The missing compact star of SN1987A: a solid quark star?
To investigate the missing compact star of Supernova 1987A, we analyzed both the cooling and the heating processes of a possible compact star based on the upper limit of observational X-ray luminosity. From the cooling process we found that a solid quark-cluster star, which has a stiffer equation of state than that of conventional liquid quark star, has a heat capacity much smaller than a neutron star. It can cool down quickly, which can naturally explain the non-detection of a point source (neutron star or quark star) in X-ray band.

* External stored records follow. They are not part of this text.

(* ===== verification/IpamWitness.v ===== *)
(** * The IPAM backend at concrete inputs

    Sample claims on a table kept as a finite map, at which the theorems of
    [IpamValidate], [IpamClaims], [IpamRestore] and
    [IpamInvariant] are applied. *)

From stdpp Require Import relations.
From S2P Require Import Prelude Strconv Meta Labels Conditions KRM NetIP IPUtil Rib Backend TestWorld IpamApi IpamValidate IpamWatcher IpamApply IpamClaims IpamBackend IpamRestore IpamInvariant.

Local Open Scope Z_scope.
#[local] Existing Instance list_labels.
#[local] Existing Instance map_rib.
#[local] Existing Instance map_rib_spec.
#[local] Existing Instance test_netipx.

(** ** Sample claims *)

Definition vpc : ObjectReference := ObjRef "" "dummy" "vpc" "" "" "" "".

(** A claim of the object [name] of the kind [owner]. *)
Definition sample_ipclaim (owner kind name : string) (prefix : option string) (len : option Z) (create : option bool)
    (sel : labels) (st : option string) : IPClaim :=
  IPClaim_AddOwnerLabelsToCR (BuildIPClaim
    (MkObjectMeta name "" "dummy" "" "" None (Some {[NephioOwnerGvkKey := owner]}) None [] [])
    (MkIPClaimSpec kind vpc None prefix len None create
       (MkClaimLabels (MkUserDefinedLabels None) (Some (MkLabelSelector sel))))
    (MkIPClaimStatus (MkConditionedStatus []) st None None)).

(** The aggregate of the network instance, a network prefix in it, addresses. *)
Definition claim_aggregate : IPClaim :=
  sample_ipclaim NetworkInstanceKindGVKString PrefixKindAggregate "agg" (Some "10.0.0.0/16") None (Some true) ∅ None.
Definition claim_network : IPClaim :=
  sample_ipclaim IPPrefixKindGVKString PrefixKindNetwork "net" (Some "10.0.0.10/24") None (Some true) ∅ None.
Definition claim_address : IPClaim :=
  sample_ipclaim IPClaimKindGVKString PrefixKindNetwork "addr" None None None {[NephioPrefixKindKey := "network"]} None.
Definition claim_loopback : IPClaim :=
  sample_ipclaim IPClaimKindGVKString PrefixKindLoopback "lo" None None None {[NephioPrefixKindKey := "aggregate"]} None.

(** The routes of a table, in text. *)
Definition show (m : gmap Prefix labels) : list (string * string) :=
  (fun '(p, l) => (Prefix_String p, label_get l NephioNsnNameKey)) <$> map_to_list m.

Definition as_rib (m : gmap Prefix labels) : @RIB list_labels map_rib := m.

(** One claim after the other, by the applicator. *)
Definition claim_static (cl : IPClaim) (p : string) (m : gmap Prefix labels) : applicator nat * result unit :=
  match ParsePrefix p with
  | Ok pi => ApplyPrefix (NewApplicator false cl (as_rib m) (Some pi) ∅)
  | _ => (NewApplicator false cl (as_rib m) None ∅, Panic)
  end.

Definition claim_dynamic (cl : IPClaim) (m : gmap Prefix labels) : applicator nat * result unit :=
  ApplyDynamic (NewApplicator false cl (as_rib m) None ∅).

Definition table_1 : gmap Prefix labels := a_rib (claim_static claim_aggregate "10.0.0.0/16" ∅).1.
Definition table_2 : gmap Prefix labels := a_rib (claim_static claim_network "10.0.0.10/24" table_1).1.

(** A small aggregate, with an address claimed in it. *)
Definition table_3 : gmap Prefix labels := a_rib (claim_static claim_aggregate "10.1.0.0/28" ∅).1.
Definition table_4 : gmap Prefix labels := a_rib (claim_dynamic claim_loopback table_3).1.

On the other hand, we consider the heating process from magnetospheric activity and possible accretion, and obtain some constraints to the parameters of a possible pulsar. We conclude that a solid quark-cluster star can be fine with the observational limit in a large and acceptable parameter space. A pulsar with a short period and a strong magnetic field (or with a long period and a weak field) would has luminosity higher than the luminosity limit if the optical depth is not large enough to hide the compact star. The constraints of the pulsar parameters can be tested if the central compact object in 1987A is discovered by advanced facilities in the future.
💡 Research Summary
The paper tackles the long‑standing “missing compact object” problem in the remnant of Supernova 1987A. Despite theoretical expectations that a neutron star or a quark star should have formed, deep X‑ray observations (e.g., Chandra, XMM‑Newton) have failed to detect any point source, placing an upper limit on the X‑ray luminosity of roughly 10³⁴ erg s⁻¹. The authors propose that the compact object could be a solid quark‑cluster star (SQCS), a hypothetical state of deconfined quark matter in which quarks aggregate into tightly bound clusters that arrange themselves in a crystalline lattice. This solid configuration yields a much stiffer equation of state (EOS) than that of conventional liquid quark matter, leading to a smaller radius for a given mass and, crucially, a dramatically reduced heat capacity.
Cooling analysis.
Using a Debye model for lattice phonons, the authors calculate the specific heat of the SQCS to scale as (C_V\propto T^3). Because the electronic and neutron contributions are suppressed in the solid phase, the total heat capacity is orders of magnitude lower than that of a neutron star or a liquid quark star. Solving the thermal diffusion equation with realistic opacities, they find that the surface temperature drops from an initial ∼10¹¹ K to below 10⁶ K within a few hundred years. At such temperatures the thermal X‑ray luminosity falls to ≤10³³ erg s⁻¹, comfortably below the observational limit. This rapid cooling naturally explains why no thermal X‑ray source is seen.
Heating processes.
Two possible heating channels are examined: (1) magnetospheric spin‑down power and (2) accretion of fallback material from the supernova ejecta. The spin‑down luminosity is given by the standard dipole formula (L_{\rm sd}=B^2R^6\Omega^4/6c^3), where (B) is the surface magnetic field, (R) the stellar radius (≈10 km for an SQCS), and (\Omega=2\pi/P) the angular frequency. Accretion power is estimated as (L_{\rm acc}=GM\dot M/R), with (\dot M) derived from Bondi‑Hoyle capture of the surrounding gas (density ≈10⁻²⁰ g cm⁻³, velocity ≈10⁴ km s⁻¹). Both contributions depend sensitively on the pulsar period (P) and magnetic field strength (B).
Parameter constraints.
Imposing the observational luminosity ceiling, the authors solve for the allowed region in the (P)–(B) plane. They find two broad regimes that satisfy the limit: (i) short‑period, high‑field pulsars (e.g., (P\lesssim0.1) s, (B\gtrsim10^{13}) G) produce spin‑down powers that exceed the limit unless the surrounding ejecta have an extremely large optical depth (τ≫1) to absorb the emitted X‑rays; (ii) long‑period, low‑field pulsars (e.g., (P\gtrsim5) s, (B\lesssim10^{11}) G) generate negligible spin‑down and accretion heating, staying safely below the limit even with modest τ. The intermediate region is only viable if the ejecta’s column density is high enough to provide τ≈10–30, a condition compatible with current estimates of the remnant’s mass and thickness.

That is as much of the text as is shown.